Segment Open

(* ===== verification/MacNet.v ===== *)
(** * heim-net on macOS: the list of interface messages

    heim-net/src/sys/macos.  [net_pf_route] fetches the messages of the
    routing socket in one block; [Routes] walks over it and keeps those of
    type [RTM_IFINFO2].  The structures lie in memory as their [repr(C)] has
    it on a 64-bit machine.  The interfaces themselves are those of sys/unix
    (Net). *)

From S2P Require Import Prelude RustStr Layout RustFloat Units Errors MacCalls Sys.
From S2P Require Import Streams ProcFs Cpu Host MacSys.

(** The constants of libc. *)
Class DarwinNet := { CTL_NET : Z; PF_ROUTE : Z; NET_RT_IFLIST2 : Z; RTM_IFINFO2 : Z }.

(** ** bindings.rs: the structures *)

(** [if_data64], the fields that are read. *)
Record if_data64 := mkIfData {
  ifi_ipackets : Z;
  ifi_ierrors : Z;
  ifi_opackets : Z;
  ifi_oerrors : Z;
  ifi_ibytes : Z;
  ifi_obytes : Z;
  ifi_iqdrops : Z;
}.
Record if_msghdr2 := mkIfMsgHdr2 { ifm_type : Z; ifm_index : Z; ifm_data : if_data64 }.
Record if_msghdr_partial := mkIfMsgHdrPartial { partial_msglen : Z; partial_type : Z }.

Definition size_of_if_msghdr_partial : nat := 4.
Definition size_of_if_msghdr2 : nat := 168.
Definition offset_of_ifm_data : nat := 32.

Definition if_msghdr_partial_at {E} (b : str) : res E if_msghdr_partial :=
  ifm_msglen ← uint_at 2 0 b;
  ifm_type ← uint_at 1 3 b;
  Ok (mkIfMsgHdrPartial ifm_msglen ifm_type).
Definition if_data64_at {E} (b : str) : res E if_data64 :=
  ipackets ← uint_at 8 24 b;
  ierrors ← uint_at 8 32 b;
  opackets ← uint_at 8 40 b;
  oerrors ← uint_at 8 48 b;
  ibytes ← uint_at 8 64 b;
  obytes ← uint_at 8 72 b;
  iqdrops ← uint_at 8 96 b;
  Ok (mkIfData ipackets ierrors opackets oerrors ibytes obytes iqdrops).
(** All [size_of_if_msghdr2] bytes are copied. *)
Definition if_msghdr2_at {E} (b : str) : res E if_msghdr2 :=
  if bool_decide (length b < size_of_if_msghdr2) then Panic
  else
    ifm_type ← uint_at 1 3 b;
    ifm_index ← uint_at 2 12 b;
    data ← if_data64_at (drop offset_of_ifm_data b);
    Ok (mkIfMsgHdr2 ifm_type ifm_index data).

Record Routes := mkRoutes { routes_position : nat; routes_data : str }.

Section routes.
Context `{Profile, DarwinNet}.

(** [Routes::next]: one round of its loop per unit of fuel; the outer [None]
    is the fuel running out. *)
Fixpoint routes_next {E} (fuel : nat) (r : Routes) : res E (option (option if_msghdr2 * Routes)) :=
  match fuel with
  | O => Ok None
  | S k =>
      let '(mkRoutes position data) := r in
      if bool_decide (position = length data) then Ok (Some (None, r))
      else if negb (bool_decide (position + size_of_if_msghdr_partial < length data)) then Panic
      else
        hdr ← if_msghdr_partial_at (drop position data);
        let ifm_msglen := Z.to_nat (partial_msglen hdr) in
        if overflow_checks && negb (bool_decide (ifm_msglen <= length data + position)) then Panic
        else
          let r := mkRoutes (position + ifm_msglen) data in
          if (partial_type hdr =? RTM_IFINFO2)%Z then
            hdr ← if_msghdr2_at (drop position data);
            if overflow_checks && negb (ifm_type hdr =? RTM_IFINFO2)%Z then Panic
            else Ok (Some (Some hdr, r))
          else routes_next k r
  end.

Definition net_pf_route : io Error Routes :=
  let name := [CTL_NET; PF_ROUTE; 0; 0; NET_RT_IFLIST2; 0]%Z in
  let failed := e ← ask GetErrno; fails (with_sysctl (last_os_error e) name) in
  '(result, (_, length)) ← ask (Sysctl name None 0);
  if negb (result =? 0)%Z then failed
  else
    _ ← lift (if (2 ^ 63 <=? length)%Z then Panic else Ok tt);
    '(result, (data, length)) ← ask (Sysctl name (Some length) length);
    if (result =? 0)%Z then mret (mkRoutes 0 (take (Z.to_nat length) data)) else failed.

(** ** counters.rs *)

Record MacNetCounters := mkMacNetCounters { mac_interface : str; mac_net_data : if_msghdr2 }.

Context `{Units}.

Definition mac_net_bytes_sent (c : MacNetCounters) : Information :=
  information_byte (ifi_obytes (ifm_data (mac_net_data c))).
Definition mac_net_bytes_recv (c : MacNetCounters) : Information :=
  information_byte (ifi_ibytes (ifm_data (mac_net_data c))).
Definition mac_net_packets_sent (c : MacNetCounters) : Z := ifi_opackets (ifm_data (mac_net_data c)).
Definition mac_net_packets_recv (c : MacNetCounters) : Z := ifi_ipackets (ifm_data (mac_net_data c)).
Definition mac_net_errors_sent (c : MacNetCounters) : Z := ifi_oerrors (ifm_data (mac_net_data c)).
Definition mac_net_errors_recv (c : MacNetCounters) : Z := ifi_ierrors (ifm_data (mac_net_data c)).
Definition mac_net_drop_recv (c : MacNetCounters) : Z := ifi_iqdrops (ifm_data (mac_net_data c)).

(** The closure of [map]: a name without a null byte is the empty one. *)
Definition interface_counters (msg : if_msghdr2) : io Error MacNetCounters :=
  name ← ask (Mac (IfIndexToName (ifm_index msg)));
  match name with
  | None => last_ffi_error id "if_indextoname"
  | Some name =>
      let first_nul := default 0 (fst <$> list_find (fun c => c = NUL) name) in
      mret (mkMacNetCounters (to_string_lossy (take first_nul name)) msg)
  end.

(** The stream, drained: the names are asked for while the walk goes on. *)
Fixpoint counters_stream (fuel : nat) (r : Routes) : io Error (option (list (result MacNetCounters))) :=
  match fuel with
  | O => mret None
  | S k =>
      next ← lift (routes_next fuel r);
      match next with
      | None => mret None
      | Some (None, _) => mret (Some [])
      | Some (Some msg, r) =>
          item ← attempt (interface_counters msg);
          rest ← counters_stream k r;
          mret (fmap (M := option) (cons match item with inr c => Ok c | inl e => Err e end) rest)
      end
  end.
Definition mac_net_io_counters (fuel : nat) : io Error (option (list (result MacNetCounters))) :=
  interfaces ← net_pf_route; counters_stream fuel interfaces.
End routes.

Segment Closed
Segment Open

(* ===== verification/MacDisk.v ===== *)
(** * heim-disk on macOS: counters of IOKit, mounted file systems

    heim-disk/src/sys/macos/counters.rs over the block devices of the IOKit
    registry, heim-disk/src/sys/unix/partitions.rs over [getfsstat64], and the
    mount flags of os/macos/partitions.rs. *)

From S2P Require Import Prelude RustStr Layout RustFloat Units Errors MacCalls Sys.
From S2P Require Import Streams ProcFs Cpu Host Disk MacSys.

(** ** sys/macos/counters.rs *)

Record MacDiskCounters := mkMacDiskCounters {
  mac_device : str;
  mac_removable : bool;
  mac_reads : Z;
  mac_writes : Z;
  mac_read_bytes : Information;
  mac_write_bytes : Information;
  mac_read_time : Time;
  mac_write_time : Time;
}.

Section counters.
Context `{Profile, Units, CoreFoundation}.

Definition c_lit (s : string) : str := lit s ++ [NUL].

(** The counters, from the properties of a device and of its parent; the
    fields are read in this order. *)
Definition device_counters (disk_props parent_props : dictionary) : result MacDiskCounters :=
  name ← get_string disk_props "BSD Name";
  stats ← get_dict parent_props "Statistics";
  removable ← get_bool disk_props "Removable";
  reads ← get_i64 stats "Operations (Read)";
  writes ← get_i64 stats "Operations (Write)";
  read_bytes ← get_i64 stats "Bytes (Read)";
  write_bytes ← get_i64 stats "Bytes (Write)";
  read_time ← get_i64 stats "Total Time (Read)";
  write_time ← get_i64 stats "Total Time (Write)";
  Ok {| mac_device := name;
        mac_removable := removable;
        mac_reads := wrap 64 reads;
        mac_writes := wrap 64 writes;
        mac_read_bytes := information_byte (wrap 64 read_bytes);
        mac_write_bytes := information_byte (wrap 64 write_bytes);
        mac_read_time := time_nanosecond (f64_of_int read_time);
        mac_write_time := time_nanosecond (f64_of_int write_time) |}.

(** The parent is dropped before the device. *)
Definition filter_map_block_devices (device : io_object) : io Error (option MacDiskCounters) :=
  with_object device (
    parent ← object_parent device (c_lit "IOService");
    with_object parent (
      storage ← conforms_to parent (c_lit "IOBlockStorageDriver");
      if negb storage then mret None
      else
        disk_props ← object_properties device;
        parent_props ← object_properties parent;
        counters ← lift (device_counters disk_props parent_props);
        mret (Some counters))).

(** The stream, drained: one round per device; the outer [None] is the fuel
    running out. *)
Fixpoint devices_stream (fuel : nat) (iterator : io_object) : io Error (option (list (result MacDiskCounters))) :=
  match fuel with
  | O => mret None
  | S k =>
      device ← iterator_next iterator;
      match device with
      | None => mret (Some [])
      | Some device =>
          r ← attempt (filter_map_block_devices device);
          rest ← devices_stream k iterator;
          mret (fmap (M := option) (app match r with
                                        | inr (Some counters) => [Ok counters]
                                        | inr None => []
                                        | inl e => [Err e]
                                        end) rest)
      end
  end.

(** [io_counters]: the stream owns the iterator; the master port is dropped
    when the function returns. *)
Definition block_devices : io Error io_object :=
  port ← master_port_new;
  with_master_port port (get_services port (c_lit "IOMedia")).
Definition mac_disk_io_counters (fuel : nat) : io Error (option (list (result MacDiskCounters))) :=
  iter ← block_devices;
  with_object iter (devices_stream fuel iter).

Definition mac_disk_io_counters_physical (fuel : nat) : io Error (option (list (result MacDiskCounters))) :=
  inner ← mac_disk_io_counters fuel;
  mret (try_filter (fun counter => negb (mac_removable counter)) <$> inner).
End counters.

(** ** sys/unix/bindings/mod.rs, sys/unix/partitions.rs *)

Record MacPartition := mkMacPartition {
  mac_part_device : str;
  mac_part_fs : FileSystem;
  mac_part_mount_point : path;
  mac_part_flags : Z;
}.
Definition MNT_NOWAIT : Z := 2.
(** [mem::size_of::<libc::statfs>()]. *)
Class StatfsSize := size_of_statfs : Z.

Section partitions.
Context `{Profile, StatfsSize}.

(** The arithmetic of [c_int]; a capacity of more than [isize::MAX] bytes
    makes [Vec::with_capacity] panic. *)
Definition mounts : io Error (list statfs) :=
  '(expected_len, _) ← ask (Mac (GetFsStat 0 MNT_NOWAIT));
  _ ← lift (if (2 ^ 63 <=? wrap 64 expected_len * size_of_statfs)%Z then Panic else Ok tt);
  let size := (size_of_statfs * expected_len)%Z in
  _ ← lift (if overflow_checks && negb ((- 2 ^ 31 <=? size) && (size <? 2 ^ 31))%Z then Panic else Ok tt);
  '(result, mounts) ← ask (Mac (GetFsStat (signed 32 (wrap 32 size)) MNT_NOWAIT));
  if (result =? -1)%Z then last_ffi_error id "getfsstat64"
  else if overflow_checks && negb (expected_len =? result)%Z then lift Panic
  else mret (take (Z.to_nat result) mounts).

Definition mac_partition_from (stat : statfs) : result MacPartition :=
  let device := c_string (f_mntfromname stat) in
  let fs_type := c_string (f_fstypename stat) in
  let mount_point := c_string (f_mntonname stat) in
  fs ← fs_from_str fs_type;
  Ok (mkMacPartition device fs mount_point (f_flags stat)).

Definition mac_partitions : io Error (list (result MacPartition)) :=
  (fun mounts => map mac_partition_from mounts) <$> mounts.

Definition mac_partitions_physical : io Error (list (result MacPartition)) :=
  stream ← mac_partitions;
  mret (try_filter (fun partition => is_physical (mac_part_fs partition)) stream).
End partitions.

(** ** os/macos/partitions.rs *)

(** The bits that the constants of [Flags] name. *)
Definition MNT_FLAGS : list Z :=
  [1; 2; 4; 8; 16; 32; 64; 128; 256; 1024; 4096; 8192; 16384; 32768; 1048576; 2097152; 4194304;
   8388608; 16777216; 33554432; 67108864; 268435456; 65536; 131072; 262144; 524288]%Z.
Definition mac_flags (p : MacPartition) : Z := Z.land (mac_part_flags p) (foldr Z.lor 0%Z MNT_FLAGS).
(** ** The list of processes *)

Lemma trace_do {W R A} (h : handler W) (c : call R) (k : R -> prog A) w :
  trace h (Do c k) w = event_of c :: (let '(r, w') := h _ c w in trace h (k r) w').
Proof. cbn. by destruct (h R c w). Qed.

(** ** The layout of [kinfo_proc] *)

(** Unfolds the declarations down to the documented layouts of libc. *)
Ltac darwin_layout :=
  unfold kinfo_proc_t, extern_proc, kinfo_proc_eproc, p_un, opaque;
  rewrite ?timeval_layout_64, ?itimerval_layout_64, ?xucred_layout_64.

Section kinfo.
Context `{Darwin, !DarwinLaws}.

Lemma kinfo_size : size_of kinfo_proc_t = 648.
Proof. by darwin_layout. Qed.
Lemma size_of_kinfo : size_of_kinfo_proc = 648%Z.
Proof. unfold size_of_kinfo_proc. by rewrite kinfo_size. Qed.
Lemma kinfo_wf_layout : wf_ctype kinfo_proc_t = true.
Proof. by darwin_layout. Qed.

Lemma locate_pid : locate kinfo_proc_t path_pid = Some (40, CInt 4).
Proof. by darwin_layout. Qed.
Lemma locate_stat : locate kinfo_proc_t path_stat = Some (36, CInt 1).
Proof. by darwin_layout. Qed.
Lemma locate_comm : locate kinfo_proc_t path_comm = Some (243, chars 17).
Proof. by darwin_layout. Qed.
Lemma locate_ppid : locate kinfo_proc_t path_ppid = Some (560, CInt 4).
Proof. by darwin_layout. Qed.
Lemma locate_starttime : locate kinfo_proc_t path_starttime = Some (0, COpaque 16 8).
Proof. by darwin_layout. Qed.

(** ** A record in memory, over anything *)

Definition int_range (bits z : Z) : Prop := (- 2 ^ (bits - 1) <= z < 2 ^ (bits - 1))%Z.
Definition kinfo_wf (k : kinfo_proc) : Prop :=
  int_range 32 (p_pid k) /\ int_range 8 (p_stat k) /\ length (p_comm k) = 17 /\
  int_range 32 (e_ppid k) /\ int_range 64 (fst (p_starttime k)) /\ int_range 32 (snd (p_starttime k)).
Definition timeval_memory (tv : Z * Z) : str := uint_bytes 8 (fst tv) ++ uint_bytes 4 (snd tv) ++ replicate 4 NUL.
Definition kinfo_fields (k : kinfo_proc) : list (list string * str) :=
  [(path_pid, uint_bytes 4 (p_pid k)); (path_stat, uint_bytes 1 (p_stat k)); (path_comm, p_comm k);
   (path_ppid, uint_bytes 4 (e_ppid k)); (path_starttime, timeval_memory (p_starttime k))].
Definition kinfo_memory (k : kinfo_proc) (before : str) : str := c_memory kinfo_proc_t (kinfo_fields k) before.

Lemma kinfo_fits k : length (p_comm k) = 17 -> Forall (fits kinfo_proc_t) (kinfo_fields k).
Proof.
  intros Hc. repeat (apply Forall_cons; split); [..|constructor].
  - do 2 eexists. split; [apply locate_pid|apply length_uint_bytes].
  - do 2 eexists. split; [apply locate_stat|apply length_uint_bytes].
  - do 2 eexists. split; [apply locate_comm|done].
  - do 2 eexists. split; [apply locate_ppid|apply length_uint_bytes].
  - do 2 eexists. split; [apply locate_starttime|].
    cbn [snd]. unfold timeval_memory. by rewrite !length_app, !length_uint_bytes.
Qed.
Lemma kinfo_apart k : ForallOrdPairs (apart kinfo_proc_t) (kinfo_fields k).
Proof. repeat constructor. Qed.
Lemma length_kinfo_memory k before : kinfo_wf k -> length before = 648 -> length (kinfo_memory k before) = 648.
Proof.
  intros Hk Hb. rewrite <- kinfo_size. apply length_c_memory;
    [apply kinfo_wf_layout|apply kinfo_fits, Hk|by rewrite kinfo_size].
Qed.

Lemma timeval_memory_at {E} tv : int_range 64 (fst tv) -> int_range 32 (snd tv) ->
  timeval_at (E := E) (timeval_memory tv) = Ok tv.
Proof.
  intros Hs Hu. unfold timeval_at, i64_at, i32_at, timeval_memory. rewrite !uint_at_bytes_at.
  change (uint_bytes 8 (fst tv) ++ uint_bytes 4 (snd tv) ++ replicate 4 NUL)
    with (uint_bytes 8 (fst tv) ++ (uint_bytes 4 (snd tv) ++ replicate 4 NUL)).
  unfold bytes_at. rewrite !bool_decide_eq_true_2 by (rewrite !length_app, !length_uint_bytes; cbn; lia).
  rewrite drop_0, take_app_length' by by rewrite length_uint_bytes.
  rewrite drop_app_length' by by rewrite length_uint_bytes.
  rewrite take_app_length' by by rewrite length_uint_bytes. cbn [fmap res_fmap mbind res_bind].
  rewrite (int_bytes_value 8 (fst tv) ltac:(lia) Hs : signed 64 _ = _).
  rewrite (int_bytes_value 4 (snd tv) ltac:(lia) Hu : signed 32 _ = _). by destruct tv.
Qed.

Segment Closed

▶ **WHAT IS BEING ASKED**
Of the entries above, transcribe exactly those lines that fall between the line containing "Some name =>" and the line containing "None => mret None", together with those two lines.

▶ **ANSWER FOR THIS EXERCISE**
  | Some name =>
      let first_nul := default 0 (fst <$> list_find (fun c => c = NUL) name) in
      mret (mkMacNetCounters (to_string_lossy (take first_nul name)) msg)
  end.

(** The stream, drained: the names are asked for while the walk goes on. *)
Fixpoint counters_stream (fuel : nat) (r : Routes) : io Error (option (list (result MacNetCounters))) :=
  match fuel with
  | O => mret None
  | S k =>
      next ← lift (routes_next fuel r);
      match next with
      | None => mret None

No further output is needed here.